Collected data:
(* ===== verification/CacheProps.v ===== *)
(** * Properties of [pulsate-cache] *)

From Stdlib Require Import ZArith Ascii String Lia.
From stdpp Require Import base option list gmap strings.
From S2P Require Import Prelude RustStr UtilParse Http Cache.
Import Cache.
Local Open Scope string_scope.
Local Open Scope list_scope.
Local Open Scope Z_scope.

(** ** The byte total *)
Lemma total_empty : total ∅ = 0.
Proof. done. Qed.

Lemma total_insert m k e : m !! k = None -> total (<[k := e]> m) = blen (body e) + total m.
Proof. intros Hk. unfold total. rewrite map_fold_insert_L; [done| |done]. intros. lia. Qed.

Lemma total_delete m k e : m !! k = Some e -> total m = blen (body e) + total (delete k m).
Proof.
  intros Hk. rewrite <-(insert_delete_id m k e Hk) at 1. apply total_insert, lookup_delete_eq.
Qed.

Lemma total_nonneg m : 0 <= total m.
Proof.
  induction m as [|k e m Hk IH] using map_ind; [done|]. rewrite total_insert by done. unfold blen. lia.
Qed.

Lemma total_filter (P : string * Entry -> Prop) `{forall x, Decision (P x)} m :
  total m = total (filter P m) + total (filter (fun x => ~ P x) m).
Proof.
  induction m as [|k e m Hk IH] using map_ind; [by rewrite !map_filter_empty|].
  rewrite total_insert, IH by done. destruct (decide (P (k, e))) as [HP|HP].
  - rewrite map_filter_insert_True, total_insert by (done || (apply map_lookup_filter_None; auto)).
    rewrite map_filter_insert_not' by (naive_solver congruence). lia.
  - rewrite map_filter_insert_not' by (naive_solver congruence).
    rewrite map_filter_insert_True, total_insert by (done || (apply map_lookup_filter_None; auto)). lia.
Qed.

Lemma inner_remove_spec k i :
  bytes i = total (map i) ->
  map (inner_remove k i).2 = delete k (map i)
  /\ bytes (inner_remove k i).2 = total (map (inner_remove k i).2).
Proof.
  intros Hb. unfold inner_remove. destruct (map i !! k) as [e|] eqn:E; simpl.
  - split; [done|]. unfold saturating_sub. rewrite Hb, (total_delete _ _ _ E).
    pose proof (total_nonneg (delete k (map i))). lia.
  - by rewrite delete_id.
Qed.

Lemma purge_total tag i : bytes i = total (map i) -> bytes (purge_tag tag i).2 = total (map (purge_tag tag i).2).
Proof.
  intros Hb. unfold purge_tag, saturating_sub; simpl. rewrite Hb.
  rewrite (total_filter (fun x => has_tag tag x.2 = true) (map i)) at 1.
  assert (filter (fun x => ~ has_tag tag x.2 = true) (map i) = filter (fun x => has_tag tag x.2 = false) (map i)) as ->.
  { apply map_filter_ext. intros k e _. simpl. by rewrite not_true_iff_false. }
  pose proof (total_nonneg (filter (fun x => has_tag tag x.2 = false) (map i))). lia.
Qed.

Lemma has_tag_spec tag e : has_tag tag e = false <-> tag ∉ tags e.
Proof.
  unfold has_tag. rewrite <-not_true_iff_false, existsb_exists. split.
  - intros Hn Hin. apply Hn. exists tag. rewrite <-list_elem_of_In, String.eqb_refl. done.
  - intros Hn (t & Ht & ->%String.eqb_eq). by rewrite <-list_elem_of_In in Ht.
Qed.

(** ** Eviction *)
Section Evict.
Variable iter : gmap string Entry -> list (string * Entry).
Hypothesis iter_perm : forall m, iter m ≡ₚ map_to_list m.

Lemma min_fold (l : list (string * Entry)) acc :
  let r := foldl (fun acc x => match acc with
    | None => Some x
    | Some y => if stored_at x.2 <? stored_at y.2 then Some x else Some y
    end) acc l in
  match r with
  | None => acc = None /\ l = []
  | Some x => (acc = Some x \/ x ∈ l)
              /\ (forall y, acc = Some y \/ y ∈ l -> stored_at x.2 <= stored_at y.2)
  end.
Proof.
  revert acc. induction l as [|x l IH]; intros acc; simpl.
  { destruct acc; [|done]. split; [by left|]. intros y [?|?]; [simplify_eq; lia|set_solver]. }
  specialize (IH (match acc with None => Some x
    | Some y => if stored_at x.2 <? stored_at y.2 then Some x else Some y end)).
  simpl in IH. destruct (foldl _ _ l) as [z|].
  - destruct IH as [Hz Hmin]. split.
    + destruct acc as [y|]; [|set_solver]. destruct (stored_at x.2 <? stored_at y.2); set_solver.
    + intros w Hw. destruct acc as [y|].
      * destruct (Z.ltb_spec (stored_at x.2) (stored_at y.2)) as [Hlt|Hge].
        -- pose proof (Hmin x (or_introl eq_refl)). destruct Hw as [[= <-]|Hw]; [lia|].
           apply elem_of_cons in Hw as [->|Hw]; [lia|]. apply Hmin. by right.
        -- pose proof (Hmin y (or_introl eq_refl)). destruct Hw as [[= <-]|Hw]; [lia|].
           apply elem_of_cons in Hw as [->|Hw]; [lia|]. apply Hmin. by right.
      * pose proof (Hmin x (or_introl eq_refl)). destruct Hw as [?|Hw]; [done|].
        apply elem_of_cons in Hw as [->|Hw]; [lia|]. apply Hmin. by right.
  - destruct IH as [IH _]. destruct acc as [y|]; [|done]. by destruct (_ <? _).
Qed.

Lemma oldest_spec m :
  match oldest iter m with
  | None => m = ∅
  | Some k => exists e, m !! k = Some e
      /\ forall k' e', m !! k' = Some e' -> stored_at e <= stored_at e'
  end.
Proof.
  unfold oldest. pose proof (min_fold (iter m) None) as Hf. cbv zeta in Hf.
  destruct (foldl _ None (iter m)) as [[k e]|]; simpl.
  - destruct Hf as [[?|Hin] Hmin]; [done|]. rewrite iter_perm, elem_of_map_to_list in Hin.
    exists e. split; [done|]. intros k' e' He'. apply (Hmin (k', e')). right.
    by rewrite iter_perm, elem_of_map_to_list.
  - destruct Hf as [_ Hf]. pose proof (iter_perm m) as Hp. rewrite Hf in Hp.
    symmetry in Hp. apply Permutation_nil_r in Hp. by apply map_to_list_empty_iff.
Qed.

(** What an eviction leaves: a part of the entries, none of them older than
    one that is gone, which leaves room for the incoming body. *)
Definition evicted (incoming budget : Z) (i i' : Inner) : Prop :=
  map i' ⊆ map i /\ bytes i' = total (map i')
  /\ (bytes i' + incoming <= budget \/ map i' = ∅)
  /\ (forall k e k' e', map i !! k = Some e -> map i' !! k = None -> map i' !! k' = Some e' ->
        stored_at e <= stored_at e').

Lemma evict_spec fuel incoming budget i :
  (size (map i) <= fuel)%nat -> bytes i = total (map i) ->
  exec_spec (evict_until_fits iter fuel incoming budget i) (evicted incoming budget i) (fun _ => False) False.
Proof.
  revert i. induction fuel as [|fuel IH]; intros i Hf Hb; cbn [evict_until_fits];
    (destruct (Z.leb_spec (bytes i + incoming) budget); [unfold evicted; naive_solver|]);
    pose proof (oldest_spec (map i)) as Ho; (destruct (oldest iter (map i)) as [k|]; [|unfold evicted; naive_solver]);
    destruct Ho as (e & He & Hmin).
  - assert (map i = ∅) as E by (apply map_size_empty_inv; lia). rewrite E in He. by apply lookup_empty_Some in He.
  - destruct (inner_remove_spec k i Hb) as [Em Eb]. destruct (inner_remove k i) as [r i1] eqn:Er. simpl in *.
    assert (r = Some e) as ->. { unfold inner_remove in Er. rewrite He in Er. by injection Er. }
    eapply exec_spec_mono; [apply IH; [|done]| |done|done].
    { rewrite Em. rewrite map_size_delete, He. simpl. lia. }
    intros i' (Hsub & Hb' & Hfit & Hold). rewrite Em in *. split_and!; [|done|done|].
    + etrans; [exact Hsub|apply delete_subseteq].
    + intros k1 e1 k2 e2 H1 H1' H2. destruct (decide (k1 = k)) as [->|Hne].
      * assert (e1 = e) as -> by congruence. apply (Hmin k2).
        apply (lookup_weaken _ (delete k (map i))) in H2; [|done]. by apply lookup_delete_Some in H2 as [_ ?].
      * apply (Hold k1 e1 k2 e2); [by rewrite lookup_delete_ne|done|done].
Qed.
End Evict.

(** ** Every sequence of operations *)
Section Run.
Context `{HeaderOps}.
Variable config : CacheConfig.
Variable iter : gmap string Entry -> list (string * Entry).
Hypothesis iter_perm : forall m, iter m ≡ₚ map_to_list m.

(** The public operations, with the clock where they read it. *)
Inductive op :=
| OpLookup (now : Z) (k : string)
| OpStore (now : Z) (k : string) (st : Z) (h : HeaderMap) (b : list ascii)
| OpPurge (tag : string)
| OpClear.

Definition cache_step (o : op) (i : Inner) : exec () Inner :=
  match o with
  | OpLookup now k => '(_, i') ← lookup now k i; Ok i'
  | OpStore now k st h b => '(_, i') ← maybe_store config iter now k st h b i; Ok i'
  | OpPurge tag => Ok (purge_tag tag i).2
  | OpClear => Ok (clear i)
  end.

Fixpoint run_ops (ops : list op) (i : Inner) : exec () Inner :=
  match ops with
  | [] => Ok i
  | o :: rest => i' ← cache_step o i; run_ops rest i'
  end.

(** The clock is not negative and within [Duration] of the stale window. *)
Definition clock_ok (o : op) : Prop :=
  match o with
  | OpLookup now _ | OpStore now _ _ _ _ => 0 <= now /\ now + stale_while_revalidate config <= duration_max
  | _ => True
  end.

(** The store agrees with its byte count, is within its three limits, and
    holds only responses that may be cached. *)
Definition entry_ok (e : Entry) : Prop :=
  status e = 200 /\ blen (body e) <= max_body_bytes config /\ 0 <= stored_at e
  /\ swr e = stale_while_revalidate config.
Definition store_ok (i : Inner) : Prop :=
  bytes i = total (map i) /\ total (map i) <= max_total_bytes config
  /\ (size (map i) <= max_entries config)%nat /\ map_Forall (fun _ e => entry_ok e) (map i).

Lemma total_subseteq (m m' : gmap string Entry) : m ⊆ m' -> total m <= total m'.
Proof.
  revert m'. induction m as [|k e m Hk IH] using map_ind; intros m' Hsub; [apply total_nonneg|].
  assert (m' !! k = Some e) as Hk' by (eapply lookup_weaken; [apply lookup_insert_eq|done]).
  rewrite total_insert, (total_delete m' k e) by done.
  assert (total m <= total (delete k m')); [|lia]. apply IH.
  rewrite <-(delete_insert_id m k e Hk). by apply delete_mono.
Qed.

Lemma store_ok_subseteq i m :
  store_ok i -> m ⊆ map i -> forall b, b = total m -> store_ok (mk_inner m b).
Proof.
  intros (Hb & Ht & Hs & Hf) Hsub b ->. split_and!; simpl; [done| | |].
  - apply total_subseteq in Hsub. lia.
  - apply map_subseteq_size in Hsub. lia.
  - intros k e He. apply (Hf k). by eapply lookup_weaken.
Qed.

Lemma inner_remove_ok k i : store_ok i -> store_ok (inner_remove k i).2.
Proof.
  intros Hok. destruct (inner_remove_spec k i (proj1 Hok)) as [Em Eb].
  destruct (inner_remove k i).2 as [m b]. simpl in *. subst m.
  apply (store_ok_subseteq i); [done|apply delete_subseteq|done].
Qed.

Lemma cacheable_200 st h t : cacheable_ttl config st h = Some t -> st = 200.
Proof. unfold cacheable_ttl. by destruct (Z.eqb_spec st 200). Qed.

Lemma maybe_store_spec now k st h b i :
  store_ok i -> 0 <= now ->
  exec_spec (maybe_store config iter now k st h b i)
    (fun '(stored, i') => store_ok i'
      /\ (forall k' e, k' <> k \/ stored = false -> map i' !! k' = Some e -> map i !! k' = Some e)
      /\ (stored = true -> exists t, cacheable_ttl config st h = Some t
            /\ map i' !! k = Some (mk_entry st (stored_headers h) b now t
                                     (stale_while_revalidate config) (parse_tags h))))
    (fun _ => False) False.
Proof.
  intros Hok Hnow. unfold maybe_store. destruct (cacheable_ttl config st h) as [t|] eqn:Et; [|naive_solver].
  apply cacheable_200 in Et as Hst. destruct (Z.ltb_spec (max_body_bytes config) (blen b)); [naive_solver|].
  pose proof (inner_remove_ok k i Hok) as Hok1. destruct (inner_remove_spec k i (proj1 Hok)) as [Em _].
  set (i1 := (inner_remove k i).2) in *.
  assert (Hback : forall k' e, map i1 !! k' = Some e -> map i !! k' = Some e).
  { intros k' e. rewrite Em. by intros [_ ?]%lookup_delete_Some. }
  destruct (Nat.leb_spec (max_entries config) (size (map i1))) as [|Hsz]; [simpl; naive_solver|].
  eapply exec_spec_bind; [apply evict_spec; [done|lia|apply Hok1]|].
  intros i2 (Hsub & Hb2 & Hfit & Hold).
  assert (Hok2 : store_ok i2).
  { destruct i2 as [m2 b2]. simpl in *. by apply (store_ok_subseteq i1). }
  assert (Hback2 : forall k' e, map i2 !! k' = Some e -> map i !! k' = Some e).
  { intros k' e He. eapply Hback, lookup_weaken; done. }
  destruct (Z.ltb_spec (max_total_bytes config) (bytes i2 + blen b)); simpl; [naive_solver|].
  assert (Hk2 : map i2 !! k = None).
  { destruct (map i2 !! k) as [e|] eqn:E; [|done]. eapply lookup_weaken in E; [|exact Hsub].
    rewrite Em, lookup_delete_eq in E. done. }
  split_and!.
  - destruct Hok2 as (Hb & Ht & Hs & Hf). split_and!; simpl.
    + rewrite total_insert by done. simpl. lia.
    + rewrite total_insert by done. simpl. lia.
    + rewrite map_size_insert_None by done. apply map_subseteq_size in Hsub. lia.
    + apply map_Forall_insert_2; [|done]. unfold entry_ok. simpl. lia.
  - simpl. intros k' e [Hne|?]; [|done]. rewrite lookup_insert_ne by done. apply Hback2.
  - intros _. exists t. simpl. by rewrite lookup_insert_eq.
Qed.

INSTRUCTIONS TO FOLLOW
Print again the lines of the entries above that fall between the line holding "exists e. split;" and the line holding "- assert (map", inclusive, exactly as they stand.

OUTPUT BELOW
    exists e. split; [done|]. intros k' e' He'. apply (Hmin (k', e')). right.
    by rewrite iter_perm, elem_of_map_to_list.
  - destruct Hf as [_ Hf]. pose proof (iter_perm m) as Hp. rewrite Hf in Hp.
    symmetry in Hp. apply Permutation_nil_r in Hp. by apply map_to_list_empty_iff.
Qed.

(** What an eviction leaves: a part of the entries, none of them older than
    one that is gone, which leaves room for the incoming body. *)
Definition evicted (incoming budget : Z) (i i' : Inner) : Prop :=
  map i' ⊆ map i /\ bytes i' = total (map i')
  /\ (bytes i' + incoming <= budget \/ map i' = ∅)
  /\ (forall k e k' e', map i !! k = Some e -> map i' !! k = None -> map i' !! k' = Some e' ->
        stored_at e <= stored_at e').

Lemma evict_spec fuel incoming budget i :
  (size (map i) <= fuel)%nat -> bytes i = total (map i) ->
  exec_spec (evict_until_fits iter fuel incoming budget i) (evicted incoming budget i) (fun _ => False) False.
Proof.
  revert i. induction fuel as [|fuel IH]; intros i Hf Hb; cbn [evict_until_fits];
    (destruct (Z.leb_spec (bytes i + incoming) budget); [unfold evicted; naive_solver|]);
    pose proof (oldest_spec (map i)) as Ho; (destruct (oldest iter (map i)) as [k|]; [|unfold evicted; naive_solver]);
    destruct Ho as (e & He & Hmin).
  - assert (map i = ∅) as E by (apply map_size_empty_inv; lia). rewrite E in He. by apply lookup_empty_Some in He.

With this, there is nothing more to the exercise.